Explosion at Philippines mall kills 8
MANILA, Philippines - A powerful explosion ripped through three floors of a shopping mall in the heart of Manila's financial district Friday, killing eight people, injuring scores and sending police and troops on the highest state of alert.
President Gloria Macapagal Arroyo said "circumstances indicate it is highly probable that it was caused by an explosive device." The same mall was targeted by a bombing in 2000.
She said police and the military went on the highest alert and deployed an additional 2,000 personnel to secure public areas "to prevent a similar occurrence."
The afternoon explosion at the glitzy Glorietta 2 mall toppled roofs, destroyed walls, and sent debris crashing onto cars outside.
At least eight people were killed and about 130 were wounded, officials said.
Police Chief Inspector Raynold Rosero, deputy chief of the Philippine Bomb Data Center, said a bomb squad took swabs to identify the explosive responsible for the blast in Makati.
He said no bomb parts or fragments such as a detonating cord, switch or power source were immediately found in the area, which was damp with water possibly due to broken pipes.

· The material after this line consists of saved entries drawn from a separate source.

(** Where the order of the query is ignored, two URIs of one path have one key exactly when
    their queries are the same pairs in another order, names and values repeated or not: for pairs that are written as they
    are. *)
Theorem uri_key_order absolute p kvs kws :
  kvs <> [] -> kws <> [] -> plain_pairs kvs -> plain_pairs kws ->
  HasPrefix p "/" = true -> str_forall path_char p = true ->
  str_forall (fun c => negb (is_ctl c)) (query_text kvs) = true ->
  str_forall (fun c => negb (is_ctl c)) (query_text kws) = true ->
  getRequestUriIgnoreQueryOrder absolute (p +:+ String "?" (query_text kvs))
  = getRequestUriIgnoreQueryOrder absolute (p +:+ String "?" (query_text kws)) <-> kvs ≡ₚ kws.
Proof.
  intros Hv Hw Pv Pw Hp Hpath Cv Cw. rewrite !uri_key by done. split.
  - intros [= E]. apply append_inj in E. injection E as E.
    apply (f_equal Query) in E. unfold query_text in E.
    change "&" with (char_str "&") in E.
    rewrite !Query_pairs in E; [|by apply canon_not_nil|by apply canon_plain|by apply canon_not_nil|by apply canon_plain].
    transitivity (canon kvs); [by rewrite canon_permutes|]. rewrite E. apply canon_permutes.
  - intros Hperm. by rewrite (canon_perm _ _ Hperm).
Qed.

(** ** Replaying *)

Definition canonical_keys (h : Header) : Prop :=
  map_Forall (fun k _ => Http.CanonicalHeaderKey k = k) (h : gmap string (list string)).

(** The last value of a header that has several. *)
Definition last_values (vs : option (list string)) : option (list string) :=
  match vs with
  | Some vs => match last vs with Some v => Some [v] | None => None end
  | None => None
  end.

Lemma set_values_lookup h k vs i : Http.CanonicalHeaderKey k = k ->
  (set_values h (k, vs) : gmap string (list string)) !! i
  = if decide (i = k) then match last vs with Some v => Some [v] | None => h !! i end
    else (h : gmap string (list string)) !! i.
Proof.
  intros Hk. unfold set_values. cbn [fst snd]. revert h.
  induction vs as [|v vs IH] using rev_ind; intros h; [by destruct (decide _)|].
  rewrite foldl_app, last_snoc. cbn [foldl]. unfold Http.Header_Set at 1. rewrite Hk.
  destruct (decide (i = k)) as [->|Hi]; [by rewrite lookup_insert_eq|].
  by rewrite lookup_insert_ne, IH by done.
Qed.

Lemma reply_list_lookup l h i : NoDup l.*1 -> Forall (fun kv => Http.CanonicalHeaderKey kv.1 = kv.1) l ->
  (foldl set_values h l : gmap string (list string)) !! i
  = match (list_to_map l : gmap string (list string)) !! i with
    | Some vs => match last vs with Some v => Some [v] | None => (h : gmap string (list string)) !! i end
    | None => (h : gmap string (list string)) !! i
    end.
Proof.
  intros Hnd Hc. revert h Hnd. induction Hc as [|[k vs] l Hk _ IH]; intros h; [done|].
  cbn [fmap list_fmap fst foldl list_to_map foldr]. intros [Hin Hnd]%NoDup_cons.
  rewrite IH by done. change (foldr _ ∅ l) with (list_to_map l : gmap string (list string)).
  cbn [uncurry]. destruct (decide (i = k)) as [->|Hi].
  - rewrite lookup_insert_eq, (not_elem_of_list_to_map_1 l k Hin).
    by rewrite set_values_lookup, decide_True.
  - rewrite lookup_insert_ne by done. rewrite !set_values_lookup, decide_False by done. done.
Qed.

(** With headers, the reply has the last value of each. *)
Lemma reply_headers_last cfg h i : withoutHeader cfg = false -> canonical_keys h ->
  (reply_headers cfg ∅ h : gmap string (list string)) !! i
  = last_values ((h : gmap string (list string)) !! i).
Proof.
  intros Hw Hc. unfold reply_headers. rewrite Hw. cbn [negb].
  rewrite reply_list_lookup.
  - rewrite list_to_map_to_list. unfold last_values. destruct (_ !! i) as [vs|]; [|done]. cbn.
    destruct (last vs); [done|]. apply lookup_empty.
  - apply NoDup_fst_map_to_list.
  - apply Forall_forall. intros [k vs] Hk%elem_of_map_to_list. by apply (Hc k vs).
Qed.
Lemma inv_init t : inv (NewProcessor t).
Proof.
  destruct new_law as (Hy & Hd & Hr & He).
  constructor; cbn; try done.
  - intros pre x post E. by destruct pre.
  - intros H. by apply elem_of_nil in H.
  - intros pre post E. by destruct pre.
Qed.

(** The steps that add nothing to the log and leave the goroutine where it is. *)
Lemma inv_same s s' : inv s ->
  channel s' = channel s -> taken s' = taken s -> log s' = log s -> at_ s' = at_ s ->
  now s <= now s' -> gos (tomb s') = gos (tomb s) ->
  tb_running (t_ (tomb s')) = tb_running (t_ (tomb s)) ->
  tb_dead (t_ (tomb s')) = tb_dead (t_ (tomb s)) ->
  (tb_dying (t_ (tomb s)) = true -> tb_dying (t_ (tomb s')) = true) ->
  (timer s' = timer s /\ tick s' = tick s \/
   timer s' = None /\ tick s' = true /\ earned (now s) (log s)) -> inv s'.
Proof.
  intros [] Hc Ht Hl Ha Hn Hg Hr Hd Hy Htt.
  constructor; rewrite ?Hc, ?Ht, ?Hl, ?Ha, ?Hg, ?Hr, ?Hd; try done.
  - destruct Htt as [[-> _]|[-> _]]; done.
  - intros Htick. rewrite <- (app_nil_r (log s)). apply earned_app with (now s); [|done].
    destruct Htt as [[_ E]|(_ & _ & E)]; [|done]. apply inv_tick0. congruence.
  - intros H1 H2. destruct Htt as [[-> ->]|(_ & -> & _)]; [|by auto].
    destruct (inv_watch0 H1 H2) as [?|[?|?]]; auto.
Qed.

(** [set_timer] after the other changes of a step: what it needs and keeps. *)
Lemma set_timer_log s : log (set_timer s) = log s ++ (if timed then [Armed (now s)] else []).
Proof. unfold set_timer. destruct timed; cbn; [done|by rewrite app_nil_r]. Qed.

Lemma sent_app l l' : sent (l ++ l') = sent l ++ sent l'.
Proof. apply omap_app. Qed.
Lemma handled_app l l' : handled (l ++ l') = handled l ++ handled l'.
Proof. apply omap_app. Qed.

(** The loop is entered again with its timer set. *)
Lemma inv_set_timer s :
  inv (set_phase Handling s) -> inv (set_timer (set_phase Select s)).
Proof.
  intros []; cbn in *.
  assert (Hl : log (set_timer (set_phase Select s)) = log s ++ (if timed then [Armed (now s)] else []))
    by apply (set_timer_log (set_phase Select s)).
  assert (Hsame : forall A (f : State -> A), (forall t l, f {| channel := channel s; tomb := tomb s; at_ := Select;
      timer := t; tick := tick s; now := now s; taken := taken s; log := l |} = f (set_phase Select s)) ->
      f (set_timer (set_phase Select s)) = f (set_phase Select s)).
  { intros A f Hf. unfold set_timer. destruct timed; [apply Hf|done]. }
  constructor; rewrite ?Hl, ?(Hsame _ tomb), ?(Hsame _ at_), ?(Hsame _ channel), ?(Hsame _ taken),
    ?(Hsame _ tick), ?(Hsame _ now) by done; cbn; try done.
  - rewrite sent_app. destruct timed; cbn; by rewrite app_nil_r.
  - intros Hh. rewrite handled_app. destruct timed; cbn; rewrite app_nil_r; auto.
  - unfold set_timer. destruct timed eqn:Ht; cbn; intros e He.
    + injection He as <-. split; [done|]. exists (now s). split; [set_solver|done].
    + destruct (inv_timer0 e He). by split.
  - intros Ht. eapply earned_app; [by apply inv_tick0|lia].
  - destruct timed; [|by rewrite app_nil_r]. by apply calls_earned_snoc.
  - intros Ht _. left. unfold set_timer. rewrite Ht. done.
  - rewrite elem_of_app. intros [H|H]; [by apply inv_stopped0 in H|]. destruct timed; set_solver.
  - destruct timed; [|by rewrite app_nil_r]. apply quiet_after_snoc; [done|by left].
Qed.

National Security Adviser Norberto Gonzales said authorities were looking into a possible terrorist attack, but "there is no conclusive evidence yet."
Mario Em, a taxi driver, said he had just dropped two women off at the mall when the blast hurled the passengers against his vehicle, killing them instantly.
He said he pulled one of the victims, who was pregnant, from underneath his car.
Officials said the shock waves from the blast, which appeared to have originated near the delivery loading dock, shot through three floors of the mall as well as sideways.
Mae Ann Sison said her sister, Angelica Cortez, was on an escalator going down from the second floor when the blast tossed her in the air.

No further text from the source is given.